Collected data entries
****************

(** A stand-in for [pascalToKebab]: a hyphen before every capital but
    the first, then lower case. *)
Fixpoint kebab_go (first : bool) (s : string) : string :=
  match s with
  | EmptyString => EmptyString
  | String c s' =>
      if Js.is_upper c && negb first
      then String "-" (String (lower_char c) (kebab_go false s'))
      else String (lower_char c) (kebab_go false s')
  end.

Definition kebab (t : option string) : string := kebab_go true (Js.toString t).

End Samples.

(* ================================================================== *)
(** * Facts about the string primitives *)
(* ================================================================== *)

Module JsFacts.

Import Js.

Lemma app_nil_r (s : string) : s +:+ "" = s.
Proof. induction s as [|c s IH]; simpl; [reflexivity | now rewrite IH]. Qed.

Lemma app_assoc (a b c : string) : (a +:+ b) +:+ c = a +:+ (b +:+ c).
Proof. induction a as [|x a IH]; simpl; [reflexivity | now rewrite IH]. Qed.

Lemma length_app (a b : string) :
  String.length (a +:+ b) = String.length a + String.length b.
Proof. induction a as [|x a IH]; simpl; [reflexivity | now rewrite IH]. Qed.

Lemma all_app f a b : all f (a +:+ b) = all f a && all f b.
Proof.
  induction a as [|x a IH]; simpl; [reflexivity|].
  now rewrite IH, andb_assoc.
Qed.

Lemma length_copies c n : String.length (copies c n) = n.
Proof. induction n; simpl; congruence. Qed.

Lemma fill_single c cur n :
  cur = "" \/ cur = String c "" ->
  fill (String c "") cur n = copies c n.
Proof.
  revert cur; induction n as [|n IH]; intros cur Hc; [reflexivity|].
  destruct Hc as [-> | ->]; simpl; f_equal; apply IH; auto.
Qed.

****************

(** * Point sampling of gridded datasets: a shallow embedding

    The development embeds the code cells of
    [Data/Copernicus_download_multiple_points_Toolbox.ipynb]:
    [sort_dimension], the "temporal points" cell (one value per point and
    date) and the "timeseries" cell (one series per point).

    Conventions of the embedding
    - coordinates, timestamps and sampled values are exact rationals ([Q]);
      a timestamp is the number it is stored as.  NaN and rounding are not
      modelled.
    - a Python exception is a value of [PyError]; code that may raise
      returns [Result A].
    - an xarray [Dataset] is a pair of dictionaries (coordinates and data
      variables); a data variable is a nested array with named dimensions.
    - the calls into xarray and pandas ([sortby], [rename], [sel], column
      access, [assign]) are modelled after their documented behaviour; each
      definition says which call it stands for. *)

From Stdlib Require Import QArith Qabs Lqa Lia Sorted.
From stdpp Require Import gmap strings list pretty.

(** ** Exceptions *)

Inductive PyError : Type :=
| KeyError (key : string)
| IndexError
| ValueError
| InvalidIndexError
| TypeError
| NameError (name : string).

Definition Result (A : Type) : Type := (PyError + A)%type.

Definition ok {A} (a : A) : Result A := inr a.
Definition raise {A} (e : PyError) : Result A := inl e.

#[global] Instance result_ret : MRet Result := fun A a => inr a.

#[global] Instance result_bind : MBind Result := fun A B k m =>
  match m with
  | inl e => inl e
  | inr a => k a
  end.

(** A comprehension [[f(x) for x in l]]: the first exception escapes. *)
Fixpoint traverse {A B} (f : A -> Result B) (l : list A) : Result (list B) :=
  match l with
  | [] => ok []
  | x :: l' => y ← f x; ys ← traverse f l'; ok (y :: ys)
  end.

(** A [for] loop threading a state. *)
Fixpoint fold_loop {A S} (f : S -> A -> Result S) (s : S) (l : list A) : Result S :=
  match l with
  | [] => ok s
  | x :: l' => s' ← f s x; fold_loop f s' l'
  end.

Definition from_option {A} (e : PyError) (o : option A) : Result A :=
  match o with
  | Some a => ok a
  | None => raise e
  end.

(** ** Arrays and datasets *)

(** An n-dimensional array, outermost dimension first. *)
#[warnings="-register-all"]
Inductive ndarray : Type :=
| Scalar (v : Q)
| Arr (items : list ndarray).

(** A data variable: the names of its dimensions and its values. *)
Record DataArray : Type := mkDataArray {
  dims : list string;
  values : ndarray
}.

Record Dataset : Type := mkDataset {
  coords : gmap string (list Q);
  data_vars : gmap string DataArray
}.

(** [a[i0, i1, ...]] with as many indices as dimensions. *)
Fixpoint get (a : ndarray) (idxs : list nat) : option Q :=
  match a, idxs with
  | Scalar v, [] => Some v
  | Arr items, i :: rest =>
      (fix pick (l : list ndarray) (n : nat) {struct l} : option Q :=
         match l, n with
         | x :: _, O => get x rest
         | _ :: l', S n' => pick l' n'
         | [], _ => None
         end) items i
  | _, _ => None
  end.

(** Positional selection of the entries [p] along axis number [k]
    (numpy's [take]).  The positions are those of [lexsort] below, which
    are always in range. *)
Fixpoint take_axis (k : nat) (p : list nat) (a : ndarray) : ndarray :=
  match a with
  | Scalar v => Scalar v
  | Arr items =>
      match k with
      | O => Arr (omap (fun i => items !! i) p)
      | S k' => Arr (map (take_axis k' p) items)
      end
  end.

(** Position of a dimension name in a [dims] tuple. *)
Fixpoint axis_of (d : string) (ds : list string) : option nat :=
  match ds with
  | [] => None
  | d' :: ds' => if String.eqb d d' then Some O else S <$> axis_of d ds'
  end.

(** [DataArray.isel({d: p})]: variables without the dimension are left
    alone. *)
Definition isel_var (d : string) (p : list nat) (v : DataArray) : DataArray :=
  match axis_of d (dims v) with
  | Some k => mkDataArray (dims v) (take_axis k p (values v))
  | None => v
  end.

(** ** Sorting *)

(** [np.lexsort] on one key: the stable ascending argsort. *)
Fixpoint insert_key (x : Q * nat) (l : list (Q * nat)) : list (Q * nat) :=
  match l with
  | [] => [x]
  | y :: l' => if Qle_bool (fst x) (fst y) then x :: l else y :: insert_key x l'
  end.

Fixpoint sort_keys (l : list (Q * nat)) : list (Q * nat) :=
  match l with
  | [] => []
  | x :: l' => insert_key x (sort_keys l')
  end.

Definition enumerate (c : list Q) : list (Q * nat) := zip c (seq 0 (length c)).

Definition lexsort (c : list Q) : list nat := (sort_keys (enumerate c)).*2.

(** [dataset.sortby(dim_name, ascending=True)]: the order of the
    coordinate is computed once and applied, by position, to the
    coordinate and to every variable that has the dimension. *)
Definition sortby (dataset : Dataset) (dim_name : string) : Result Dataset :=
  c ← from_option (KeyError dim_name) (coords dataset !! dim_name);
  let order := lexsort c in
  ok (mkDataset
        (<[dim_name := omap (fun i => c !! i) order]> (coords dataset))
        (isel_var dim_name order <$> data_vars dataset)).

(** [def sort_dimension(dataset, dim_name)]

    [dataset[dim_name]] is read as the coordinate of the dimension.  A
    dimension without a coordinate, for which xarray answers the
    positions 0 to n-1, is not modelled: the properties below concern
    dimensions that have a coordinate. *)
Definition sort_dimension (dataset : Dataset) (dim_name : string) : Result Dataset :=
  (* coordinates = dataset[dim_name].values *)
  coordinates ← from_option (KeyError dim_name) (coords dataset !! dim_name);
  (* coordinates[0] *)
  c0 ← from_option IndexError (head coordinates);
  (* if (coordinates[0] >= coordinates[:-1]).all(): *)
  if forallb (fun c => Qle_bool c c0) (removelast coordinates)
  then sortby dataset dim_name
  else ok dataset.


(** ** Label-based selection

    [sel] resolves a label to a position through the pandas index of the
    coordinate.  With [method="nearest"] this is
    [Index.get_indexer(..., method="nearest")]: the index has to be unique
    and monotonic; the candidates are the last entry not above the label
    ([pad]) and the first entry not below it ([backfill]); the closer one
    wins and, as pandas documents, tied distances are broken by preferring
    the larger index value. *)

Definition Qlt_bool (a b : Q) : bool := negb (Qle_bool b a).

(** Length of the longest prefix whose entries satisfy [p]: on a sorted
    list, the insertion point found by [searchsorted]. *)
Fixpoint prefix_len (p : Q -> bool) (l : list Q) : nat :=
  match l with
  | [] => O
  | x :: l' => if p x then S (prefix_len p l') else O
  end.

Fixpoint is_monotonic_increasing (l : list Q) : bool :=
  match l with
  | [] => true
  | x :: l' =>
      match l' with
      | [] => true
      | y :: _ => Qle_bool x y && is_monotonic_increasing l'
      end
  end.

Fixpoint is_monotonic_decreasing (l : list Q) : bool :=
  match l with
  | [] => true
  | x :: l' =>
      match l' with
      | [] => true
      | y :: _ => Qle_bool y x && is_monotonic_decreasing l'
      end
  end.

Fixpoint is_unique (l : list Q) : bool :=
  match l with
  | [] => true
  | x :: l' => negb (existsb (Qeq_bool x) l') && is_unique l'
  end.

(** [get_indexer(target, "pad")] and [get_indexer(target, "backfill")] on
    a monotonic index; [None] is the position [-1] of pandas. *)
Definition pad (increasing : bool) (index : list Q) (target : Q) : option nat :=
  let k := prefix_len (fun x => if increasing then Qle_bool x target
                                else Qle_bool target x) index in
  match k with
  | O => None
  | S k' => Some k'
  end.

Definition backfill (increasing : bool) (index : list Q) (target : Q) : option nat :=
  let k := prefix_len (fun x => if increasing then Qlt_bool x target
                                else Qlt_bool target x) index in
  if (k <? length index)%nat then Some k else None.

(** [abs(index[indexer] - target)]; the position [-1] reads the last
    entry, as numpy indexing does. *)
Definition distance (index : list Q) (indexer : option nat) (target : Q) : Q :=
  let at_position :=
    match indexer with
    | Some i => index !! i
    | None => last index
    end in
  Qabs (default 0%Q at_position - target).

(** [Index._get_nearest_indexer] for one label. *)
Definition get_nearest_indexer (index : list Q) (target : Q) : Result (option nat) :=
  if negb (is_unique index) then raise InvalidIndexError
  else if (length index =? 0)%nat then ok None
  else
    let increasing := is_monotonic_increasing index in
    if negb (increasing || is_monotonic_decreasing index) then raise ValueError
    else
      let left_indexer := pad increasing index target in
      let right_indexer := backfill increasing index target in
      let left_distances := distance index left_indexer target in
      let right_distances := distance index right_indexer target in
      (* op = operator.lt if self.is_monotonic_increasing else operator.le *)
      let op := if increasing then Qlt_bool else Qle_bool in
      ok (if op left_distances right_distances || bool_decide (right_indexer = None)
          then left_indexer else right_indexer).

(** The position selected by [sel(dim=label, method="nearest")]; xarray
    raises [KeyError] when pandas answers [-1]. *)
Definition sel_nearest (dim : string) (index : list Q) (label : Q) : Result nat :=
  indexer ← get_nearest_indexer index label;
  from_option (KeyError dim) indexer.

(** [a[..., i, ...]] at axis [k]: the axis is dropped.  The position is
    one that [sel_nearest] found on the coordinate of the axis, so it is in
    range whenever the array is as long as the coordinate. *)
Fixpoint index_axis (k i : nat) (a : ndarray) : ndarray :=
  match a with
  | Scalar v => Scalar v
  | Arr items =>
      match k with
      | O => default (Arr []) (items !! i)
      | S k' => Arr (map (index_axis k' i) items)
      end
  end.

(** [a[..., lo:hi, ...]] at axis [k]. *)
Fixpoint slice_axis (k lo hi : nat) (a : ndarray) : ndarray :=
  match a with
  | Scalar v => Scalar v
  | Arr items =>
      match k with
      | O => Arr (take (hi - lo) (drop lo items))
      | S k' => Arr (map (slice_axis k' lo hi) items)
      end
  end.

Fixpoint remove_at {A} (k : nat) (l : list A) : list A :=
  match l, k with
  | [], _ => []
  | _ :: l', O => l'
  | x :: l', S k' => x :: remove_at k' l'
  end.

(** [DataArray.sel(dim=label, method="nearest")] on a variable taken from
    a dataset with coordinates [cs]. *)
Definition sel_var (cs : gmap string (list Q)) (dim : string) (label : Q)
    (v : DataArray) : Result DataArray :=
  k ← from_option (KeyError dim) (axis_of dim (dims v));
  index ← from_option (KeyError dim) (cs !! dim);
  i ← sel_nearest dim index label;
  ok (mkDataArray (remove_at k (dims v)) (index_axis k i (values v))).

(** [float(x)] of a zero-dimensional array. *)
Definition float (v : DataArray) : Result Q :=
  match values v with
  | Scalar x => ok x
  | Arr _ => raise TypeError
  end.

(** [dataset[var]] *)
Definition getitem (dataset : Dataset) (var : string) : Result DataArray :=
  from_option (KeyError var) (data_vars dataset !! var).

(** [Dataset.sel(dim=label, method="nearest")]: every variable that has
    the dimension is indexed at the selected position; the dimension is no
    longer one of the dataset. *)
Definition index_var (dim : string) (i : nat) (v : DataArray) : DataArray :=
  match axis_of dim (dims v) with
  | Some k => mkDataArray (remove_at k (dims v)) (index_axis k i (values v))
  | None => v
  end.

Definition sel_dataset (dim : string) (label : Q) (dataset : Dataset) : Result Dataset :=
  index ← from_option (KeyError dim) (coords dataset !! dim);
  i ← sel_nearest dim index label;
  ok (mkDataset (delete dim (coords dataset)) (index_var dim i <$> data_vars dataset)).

****************

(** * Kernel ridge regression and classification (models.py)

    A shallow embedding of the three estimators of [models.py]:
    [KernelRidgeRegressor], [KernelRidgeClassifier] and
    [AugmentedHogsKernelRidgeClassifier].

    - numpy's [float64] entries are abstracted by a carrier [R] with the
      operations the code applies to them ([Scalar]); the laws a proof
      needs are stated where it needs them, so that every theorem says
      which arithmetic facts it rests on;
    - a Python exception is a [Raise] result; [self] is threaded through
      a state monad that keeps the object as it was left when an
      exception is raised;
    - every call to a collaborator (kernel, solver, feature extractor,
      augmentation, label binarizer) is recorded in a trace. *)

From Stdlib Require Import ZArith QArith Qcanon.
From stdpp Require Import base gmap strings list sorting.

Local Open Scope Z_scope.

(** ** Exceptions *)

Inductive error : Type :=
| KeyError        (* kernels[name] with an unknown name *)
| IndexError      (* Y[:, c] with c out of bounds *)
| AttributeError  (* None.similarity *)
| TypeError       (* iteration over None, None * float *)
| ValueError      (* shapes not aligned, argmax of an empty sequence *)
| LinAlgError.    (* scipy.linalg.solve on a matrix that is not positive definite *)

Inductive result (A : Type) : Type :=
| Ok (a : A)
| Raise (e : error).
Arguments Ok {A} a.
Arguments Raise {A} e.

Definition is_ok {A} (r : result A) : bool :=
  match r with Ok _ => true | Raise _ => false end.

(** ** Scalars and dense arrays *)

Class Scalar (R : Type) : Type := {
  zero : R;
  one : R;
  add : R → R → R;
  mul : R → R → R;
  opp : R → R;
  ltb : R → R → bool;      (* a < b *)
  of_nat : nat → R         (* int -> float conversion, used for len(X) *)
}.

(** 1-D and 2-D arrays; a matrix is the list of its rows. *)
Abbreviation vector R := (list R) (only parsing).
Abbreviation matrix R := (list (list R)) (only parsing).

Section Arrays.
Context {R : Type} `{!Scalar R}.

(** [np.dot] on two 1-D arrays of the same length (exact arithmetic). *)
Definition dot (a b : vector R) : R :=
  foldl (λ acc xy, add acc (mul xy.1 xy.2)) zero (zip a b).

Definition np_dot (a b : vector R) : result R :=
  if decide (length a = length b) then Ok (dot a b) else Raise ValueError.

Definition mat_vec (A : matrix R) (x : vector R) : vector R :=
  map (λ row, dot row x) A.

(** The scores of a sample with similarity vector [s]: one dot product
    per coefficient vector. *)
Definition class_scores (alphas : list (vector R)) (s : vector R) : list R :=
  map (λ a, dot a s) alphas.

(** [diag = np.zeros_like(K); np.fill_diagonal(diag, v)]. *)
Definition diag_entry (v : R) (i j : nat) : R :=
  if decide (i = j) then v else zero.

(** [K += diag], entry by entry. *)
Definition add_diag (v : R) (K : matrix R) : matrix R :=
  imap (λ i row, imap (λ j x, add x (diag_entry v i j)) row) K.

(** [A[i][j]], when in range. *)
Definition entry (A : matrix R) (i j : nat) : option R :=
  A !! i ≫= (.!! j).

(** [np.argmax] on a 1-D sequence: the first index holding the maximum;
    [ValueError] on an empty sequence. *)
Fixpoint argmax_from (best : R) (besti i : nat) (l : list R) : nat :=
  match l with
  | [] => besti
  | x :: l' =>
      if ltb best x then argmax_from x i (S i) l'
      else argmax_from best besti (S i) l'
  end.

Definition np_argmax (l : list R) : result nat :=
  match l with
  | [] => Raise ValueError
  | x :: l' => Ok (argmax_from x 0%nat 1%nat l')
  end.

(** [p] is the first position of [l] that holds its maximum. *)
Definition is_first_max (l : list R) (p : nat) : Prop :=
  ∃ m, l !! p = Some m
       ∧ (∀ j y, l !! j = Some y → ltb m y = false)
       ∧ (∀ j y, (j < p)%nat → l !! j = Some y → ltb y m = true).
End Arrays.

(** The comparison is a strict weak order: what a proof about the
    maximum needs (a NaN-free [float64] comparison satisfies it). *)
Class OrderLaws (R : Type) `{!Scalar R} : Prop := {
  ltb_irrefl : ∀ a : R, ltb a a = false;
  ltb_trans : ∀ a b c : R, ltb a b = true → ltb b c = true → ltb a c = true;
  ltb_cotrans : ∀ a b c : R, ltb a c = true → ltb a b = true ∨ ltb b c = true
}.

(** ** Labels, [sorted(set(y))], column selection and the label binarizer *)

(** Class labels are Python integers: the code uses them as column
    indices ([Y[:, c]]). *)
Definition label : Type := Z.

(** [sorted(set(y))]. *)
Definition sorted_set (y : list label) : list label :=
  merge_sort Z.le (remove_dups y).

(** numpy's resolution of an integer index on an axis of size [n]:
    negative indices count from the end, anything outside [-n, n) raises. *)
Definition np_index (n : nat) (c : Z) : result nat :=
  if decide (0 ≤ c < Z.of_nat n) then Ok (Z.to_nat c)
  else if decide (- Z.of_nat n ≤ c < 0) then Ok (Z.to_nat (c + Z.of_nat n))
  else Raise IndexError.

****************

● Problem to work on:
Where a line of the data holds "negb", show that line.

● Response to this task:
      if Js.is_upper c && negb first
Definition Qlt_bool (a b : Q) : bool := negb (Qle_bool b a).
  | x :: l' => negb (existsb (Qeq_bool x) l') && is_unique l'
  if negb (is_unique index) then raise InvalidIndexError
    if negb (increasing || is_monotonic_decreasing index) then raise ValueError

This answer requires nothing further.